First Pet for Kids

First Pet for Kids

One of the questions people ask me is what is a good first pet?

It really depends on the household and the child. I usually dissuade people from getting an animal too early for multiple reasons. First I find that the mom, or the parent in the home taking care of the children, is usually over worked and overwhelmed–especially when the kids are under eight (or in some cases) under 12.

In today’s world, kids are not always required to pitch in by doing chores or helping around the house. In the cases where the pets become the responsibility of the kids–they forget or lose interest in maintaining their job–usually agreed to prior to obtaining the pet.

I do believe that one of the big problems in the world today is that we are so isolated from animals/pets and that animals in the household, neighborhood, or community are important. This is often reinforced by the people I meet when we are working animals and the excitement I see when people spy a wild rabbit, hawk, squirrel, or barnyard creatures such as chickens, ducks, and others.

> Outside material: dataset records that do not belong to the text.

(* ===== verification/SettingsPage.v ===== *)
(** The settings page: [pages/Settings.tsx].

    The branding store is shared with the rest of the application; the page
    changes it through its setters ([brandingStore]).  The icon link of the
    document is part of the state, as the favicon upload changes it. *)
From Stdlib Require Import QArith.
From S2P Require Import Prelude JsString JsNumber Utils Types JsJson JsonText Api Stores Ui DeviceComponents Pages AdminPages.
Import brandingStore.
Local Open Scope Z_scope.
Local Open Scope js_scope.

Module Settings.

(** ** State *)

Record branding_draft := { dr_companyName : jstr; dr_sidebarLabel : jstr; dr_accentColor : jstr }.
Record user_form := { uf_username : jstr; uf_password : jstr; uf_role : jstr }.
Record rule_form := {
  rf_alert_type : jstr; rf_severity_min : jstr; rf_channel : Channel; rf_webhook_url : jstr;
  rf_email_address : jstr }.

(** The data of the queries. *)
Record settings_data := {
  sd_rules : list NotificationRule; sd_audit : option (list AuditLogEntry * Z);
  sd_authConfig : option AuthConfig; sd_connections : option LiveConnectionsResponse;
  sd_storageStats : option StorageStatsResponse; sd_cleaning : bool }.

Record settings_state := {
  role : option jstr;
  branding : BrandingState;
  icon_link : option jstr;
  brandingDraft : branding_draft;
  brandingSaved : bool;
  newUser : user_form;
  newRule : rule_form;
  token : option jstr;
  auditAction : jstr;
  auditPage : Z;
  msg : jstr;
  sdata : settings_data }.

Definition no_user : user_form := {| uf_username := ""; uf_password := ""; uf_role := "viewer" |}.
Definition no_rule : rule_form :=
  {| rf_alert_type := "*"; rf_severity_min := "warning"; rf_channel := Browser; rf_webhook_url := "";
     rf_email_address := "" |}.
Definition no_data : settings_data :=
  {| sd_rules := []; sd_audit := None; sd_authConfig := None; sd_connections := None; sd_storageStats := None;
     sd_cleaning := false |}.

Definition settings_mount (r : option jstr) (b : BrandingState) (link : option jstr) : settings_state :=
  {| role := r; branding := b; icon_link := link;
     brandingDraft := {| dr_companyName := companyName b; dr_sidebarLabel := sidebarLabel b;
                         dr_accentColor := accentColor b |};
     brandingSaved := false; newUser := no_user; newRule := no_rule; token := None; auditAction := "";
     auditPage := 1; msg := ""; sdata := no_data |}.

Definition is_admin (s : settings_state) : bool := bool_decide (role s = Some "admin").

(** ** Queries *)

Definition rules_query (s : settings_state) : query :=
  Query [JStr "notification-rules"] notificationRulesApi.rules_list 0 (is_admin s).
Definition auditPageSize : Z := 25.
Definition audit_query (s : settings_state) : query :=
  Query [JStr "audit-log"; JStr (auditAction s); JZ (auditPage s)]
    (adminApi.auditLogPage (if truthy (auditAction s) then Some (auditAction s) else None) (Some auditPageSize)
       (Some ((auditPage s - 1) * auditPageSize))) 30000 (is_admin s).
Definition auth_config_query (s : settings_state) : query :=
  Query [JStr "auth-config"] adminApi.authConfig 0 (is_admin s).
Definition connections_query (s : settings_state) : query :=
  Query [JStr "admin-connections"] adminApi.connections_req 10000 (is_admin s).
Definition storage_query (s : settings_state) : query :=
  Query [JStr "storage-stats"] adminApi.storageStats 0 (is_admin s).
Definition settings_queries (s : settings_state) : list query :=
  [rules_query s; audit_query s; auth_config_query s; connections_query s; storage_query s].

So, what is a good first pet? I’d start with something that does not require huge amounts of caretaking such as grooming, walking, and playtime. For young animals you might consider a hermit crab, a betta fish, and a cricket.

Each of those animals is easy to care for and low in maintenance. Also, they provide opportunity for parents to help the child understand the importance of each creature and the habitat they reside.

As for other animals, instead of getting a pet consider arranging your kid to become a junior docent or volunteer at a humane society, zoo, or other animal facility. Kids love to help and the once a week commitment is manageable.

Setting tangible rewards for goal achievement can be to obtain the desired animal in the future. Spend the time researching so that the whole family is involved in the decision making process. You can properly prepare and then truly be ready for the new furry family member.

On that note, I just found this article–fish can be very complicated to care for but you can get started with easier species such as the Betta or a Gold Fish.

BTW: My first word was “fish.” We had a gold fish and my grandfather (who could barely speak English as he immigrated from Mexico) and I both giggled as we each tried to utter the word. The family legend is that was the first inkling they had of my life with animals.